• _Description of the task_: Look through the data below and extract, unchanged, the lines from the one that contains "of the current" to the one that contains "DBIter.v on top).", both included.
◆ ◆ ◆ ◆ ◆ ◆ ◆
(* ===== verification/Prelude.v ===== *)
(** * Verification of the record sorters (csc443-a2) and of the libraries they use

    The repository holds two programs that sort a file of fixed-length text
    records by attributes a JSON schema names: [msort], an external merge sort
    over temporary files, and [bsort], which writes the records into a LevelDB
    database under keys made of their sort fields and reads them back in key
    order.  Both use src/library.cc for schemas, comparison, runs and merging,
    src/jsoncpp.cpp for the schema file, and bsort uses src/leveldb-1.15.0.

    ** How the parts interact

    [main] of msort.cc (MSort.v) reads a schema (Schema.v, through the reader of
    JsonReader.v and the values of JsonValue.v), makes sorted runs in a
    temporary file ([mk_runs], Runs.v) and merges them in passes: each pass
    makes one buffered reader per run (RunIterator.v) and [merge_runs]
    (MergeRuns.v) writes the smallest record of all readers until none is left.
    [main] of bsort.cc (BSort.v) puts each line under a key in a store and scans
    it; the class [OrderedStore] of BSort.v is what it expects of the database.

    In LevelDB a write goes through a write batch (WriteBatch.v), is queued
    (DbWrite.v), logged (Log.v, with the checksums of Crc32c.v) and added to the
    memtable (MemTable.v), a skip list (SkipList.v, with the generator of
    Random.v) of entries in the codec of Coding.v whose keys are the internal
    keys of DbFormat.v.  A full memtable is written to a table file
    (DbFlush.v, by BuildTable.v) of blocks (BlockBuilder.v, TableBuilder.v),
    with filters (FilterBlock.v, Bloom.v), and an edit (VersionEdit.v) that adds
    the file is logged and applied to the current version (VersionBuilder.v,
    VersionSet.v).  A read asks the memtables and then the tables of the current
    version (DbImpl.v, Version.v), which are opened and kept in a cache
    (TableCache.v, Cache.v) and searched (Table.v, Block.v, TableLookup.v).
    Iterators are composed (TwoLevel.v over blocks, Merger.v over children,
    DBIter.v on top).  Compactions pick files (Compaction.v) and drop entries
    that no snapshot sees (CompactionView.v).  When a database is opened, the
    descriptor is recovered and the logs are replayed into tables (DbRecover.v).
    Files are reached through an environment (Env.v), of which MemEnv.v is one.

    ** Files

    The programs and what both share:
    - Prelude.v: bytes ([char] as [Byte.byte]), machine integers as [Z] with
      [u32], [u64], [i32] and [i64] for the wrap-around, the outcomes [res] of
      C++ code, comparison functions as total orders ([CmpOrder]), and list
      lemmas.
    - CLib.v: the C and C++ library calls the programs make: files as byte
      strings with a position ([FILE], [filesystem]), [fread], [fwrite],
      [fgets], [strncpy], [strncmp], [atoi], [printf] of a decimal number,
      [malloc] with unknown contents ([Heap]) and [qsort] as an interface
      ([QSort]) whose law is the C standard's contract.
    - Double.v: IEEE doubles and their conversion to integers.
    - JsonValue.v: [Json::Value] (jsoncpp.cpp 1457-2677, json.h); JsonText.v:
      numbers and strings as text; JsonReader.v: [Json::Reader]; JsonWriter.v:
      [Json::FastWriter] and the round trip.
    - Schema.v: [Attribute], [Schema], [Record], [read_schema],
      [init_sort_attrs], [record_comparator] (library.h, library.cc 1-88).
    - Runs.v: [mk_runs] (library.cc 90-137).
    - RunIterator.v: class [RunIterator] (library.h 59-104, library.cc 141-227).
    - MergeRuns.v: [merge_runs] and its helpers (library.cc 229-298).
    - MSort.v, BSort.v: the two programs.

    LevelDB, by directory of src/leveldb-1.15.0:
    - util/: Coding.v (coding, slices), DbFormat.v (comparator.cc, and
      db/dbformat), KeyOrder.v (the orders that tables and iterators sort by),
      Crc32c.v, Status.v, Random.v, Bloom.v (hash.cc, bloom.cc), Cache.v.
    - db/, writing: Filename.v (with util/logging.cc), Log.v (log_format.h,
      log_writer, log_reader), SkipList.v, MemTable.v, WriteBatch.v, DbWrite.v
      (DBImpl::Write in db_impl.cc).
    - table/: Iterator.v (iterator.cc, iterator_wrapper.h), BlockBuilder.v,
      Block.v, FilterBlock.v, Merger.v, TwoLevel.v, TableFormat.v (format.cc),
      TableBuilder.v, Table.v.
    - db/, iterators: MemIterator.v (memtable.cc), DBIter.v (db_iter.cc).
    - db/, versions: VersionEdit.v, Version.v, VersionBuilder.v, VersionSet.v,
      Compaction.v (version_edit.cc, version_set.h and version_set.cc), with the
      proofs about the descriptor in Descriptor.v, and CompactionView.v for the
      rule of DoCompactionWork in db_impl.cc.
    - tables in files: TableLookup.v (gets in a table of internal keys),
      TableCache.v (table_cache.cc), BuildTable.v (builder.cc).
    - the open database: DbImpl.v (db_impl.h, snapshot.h, and reads, snapshots
      and obsolete files in db_impl.cc), DbFlush.v (WriteLevel0Table and
      CompactMemTable), DbRecover.v (RecoverLogFile, Recover and DB::Open).
    - environments: Env.v (env.h, env.cc), MemEnv.v (helpers/memenv).

    ** How code is modelled

    A function of the source is a Rocq function of the same name; a method
    takes the object's fields as a record and returns the changed record.
    Pointers into a buffer are offsets or the bytes from there on; the nodes of
    the skip list and the handles of the cache, which several links share, live
    in a store and are named by their index.  A computation returns [res]: a
    value, an exception or failed assertion that ends the program ([Throw]),
    behaviour the language leaves undefined ([Undef]), or [NoFuel].  The negation
    of the least 64-bit integer, which the JSON reader computes for every
    negative number, is undefined ([cpp_negation], as in [read_schema]) or
    wraps around ([wrapping_negation]); the theorems of JsonReader.v and
    JsonWriter.v say what holds in which case.  [Slice::compare] takes the
    shorter length as an [int]; slices of 2 GB and more are not considered.  Assertions
    of LevelDB are compiled out by its Makefile ([-DNDEBUG]) and are not
    modelled as checks; those of jsoncpp are compiled in.

    Loops that are not structural take fuel.  [merge_runs] and the passes of
    [msort] take the fuel of the caller, and the theorems ask for more than
    twice the number of records; [merge_runs_diverges] shows the one case in
    which no fuel is enough.  [mk_runs], the log reader, the batch replay, the
    decoder of version edits and the copying loops of MemEnv.v are given the
    length of their input, of which each round uses a part; the JSON reader
    three rounds for each byte and four more; the searches of the skip list the
    number of nodes plus the height; varints ten rounds, enough for 64 bits; the
    loops of a block the number of its bytes or restart points; the searches of
    sorted lists of files their length, and the restarts of
    [GetOverlappingInputs] (n+1)(2n+1) rounds for n files; the cache's growth 33
    doublings and its eviction the length of the list.  A two-level iterator
    skips empty blocks and a database iterator hidden entries as long as there
    are some, [Recover], [BuildTable] and [Open] take the caller's fuel, and the
    theorems say how much is enough (for [BuildTable] a round for each entry and
    one) or that some amount and all larger ones are.  The theorems prove that results are returned, so none of them is
    vacuous for want of fuel.

    Code outside the repository is a parameter: the contents of fresh memory,
    [qsort], the addresses of buffers (on which the checksum loop splits its
    work), Snappy, and files.  The memory a memtable uses, which is counted by
    its arena, is any function of it in DbRecover.v and any number in DbWrite.v.  Interfaces between components are type classes:
    [OrderedStore] (the database, for bsort), [Comparator] and [ComparatorName]
    (user keys; the bytewise one is an instance), [KeyOrder] (the order of a
    table's keys), [Compares] (the skip list's comparator; the memtable's is an
    instance), [Iterator] with [IteratorSpec] (a cursor over a list of entries,
    which blocks, memtables, merging and two-level iterators are shown to be),
    [WritableFile], [SequentialFile] and [RandomAccessFile], [Env] with
    [EnvSpec] and [RandomEnv] (environments; [mem_env] is an instance),
    [Handler] (batch replay; the memtable inserter is an instance),
    [FilterPolicy] (the Bloom filter and the policy of internal keys are
    instances), [TableCache] with [TableCacheSpec] (what a version asks of its
    tables) and [Tables] (what builders ask of the table cache).

    ** What the theorems show

    - The programs: [main_sorts] and [bsort_main_sorts] (the output is the
      input sorted, other files untouched), from [mk_runs_sorted_runs],
      [merge_runs_merges], [run_iterator_refines_list] and
      [record_comparator_orders].  msort sorts only when its passes follow a
      schedule without the faults that the other theorems of MSort.v and
      [merge_runs_diverges] prove: an input that fits in memory and one with
      exactly k runs are not written, a pass may write the output too early, an
      iterator may run into the next run, float arithmetic may lose a run.
    - JSON: conversions to integers and their undefined cases; the reader ends
      on every text, undefined at negative integers unless negation wraps
      around, and reads back what the compact writer wrote.
    - What a database holds: the skip list is a sorted set, the memtable answers
      for a history of writes, whatever the interleaving of writers and flushes
      that history is what the tables, the immutable memtable and the memtable
      hold in turn, a version and the whole database answer with
      the newest write that a snapshot sees, whatever the table cache holds; a
      flush of the memtable leaves these answers as they were, and so do the
      entries that a compaction drops when its inputs split no user key, which
      the picking of inputs does not ensure ([boundary_hides_newest]); files
      that a version uses are not deleted; what was logged in the descriptor is
      what a recovery finds, and a database that is opened again holds what its
      tables and logs held.
    - Formats: logs, tables, blocks and version edits are read as they were
      written, the reader of blocks ends on any bytes, the table-driven checksum
      is CRC-32C, Bloom filters and filter blocks have no false negatives.
    - Iterators of every kind are cursors over one list, in both directions, and
      the database's iterator is one over what the snapshot sees.
    - Caches and environments: the cache hands out what was inserted and deletes
      it once, and not while it is in use; the environment in memory keeps the
      promises of env.h.

    ** What is not modelled

    The styled writers of jsoncpp, comments and the offsets of values in their
    text.  Reference counts of memtables, files and versions: the list of
    versions in use is a field of DbImpl.v, and each version has its own
    counters of seeks, which the code shares.  The background thread and its
    scheduling, the loop of DoCompactionWork around the rule of
    CompactionView.v with the files that it writes, the iterator over the whole database (its parts are
    modelled), the repair of databases and the bindings for C.  Arenas,
    statistics and the info log, the environment of the operating system,
    mutexes and atomic pointers; threads are the interleaving of DbWrite.v
    only.  The block cache, which holds what reads return anyway.  Log appends
    that fail are in the operations but not in the theorems of DbWrite.v, and
    crashes between two steps of [LogAndApply] in none.  The lookups of one get
    run from one state of the table cache (TableCache.v): every state that can
    be reached answers alike.  Memory is not freed in
    the models but for the cache's handles, and the skip list is that of a
    single thread: its barriers are not modelled. *)

From Stdlib Require Import Strings.Byte.
From Stdlib Require Export ZArith Lia.
From stdpp Require Export base list list_numbers gmap strings sorting option.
◆ ◆ ◆ ◆ ◆ ◆ ◆
• _The answer_:
    VersionSet.v).  A read asks the memtables and then the tables of the current
    version (DbImpl.v, Version.v), which are opened and kept in a cache
    (TableCache.v, Cache.v) and searched (Table.v, Block.v, TableLookup.v).
    Iterators are composed (TwoLevel.v over blocks, Merger.v over children,
    DBIter.v on top).  Compactions pick files (Compaction.v) and drop entries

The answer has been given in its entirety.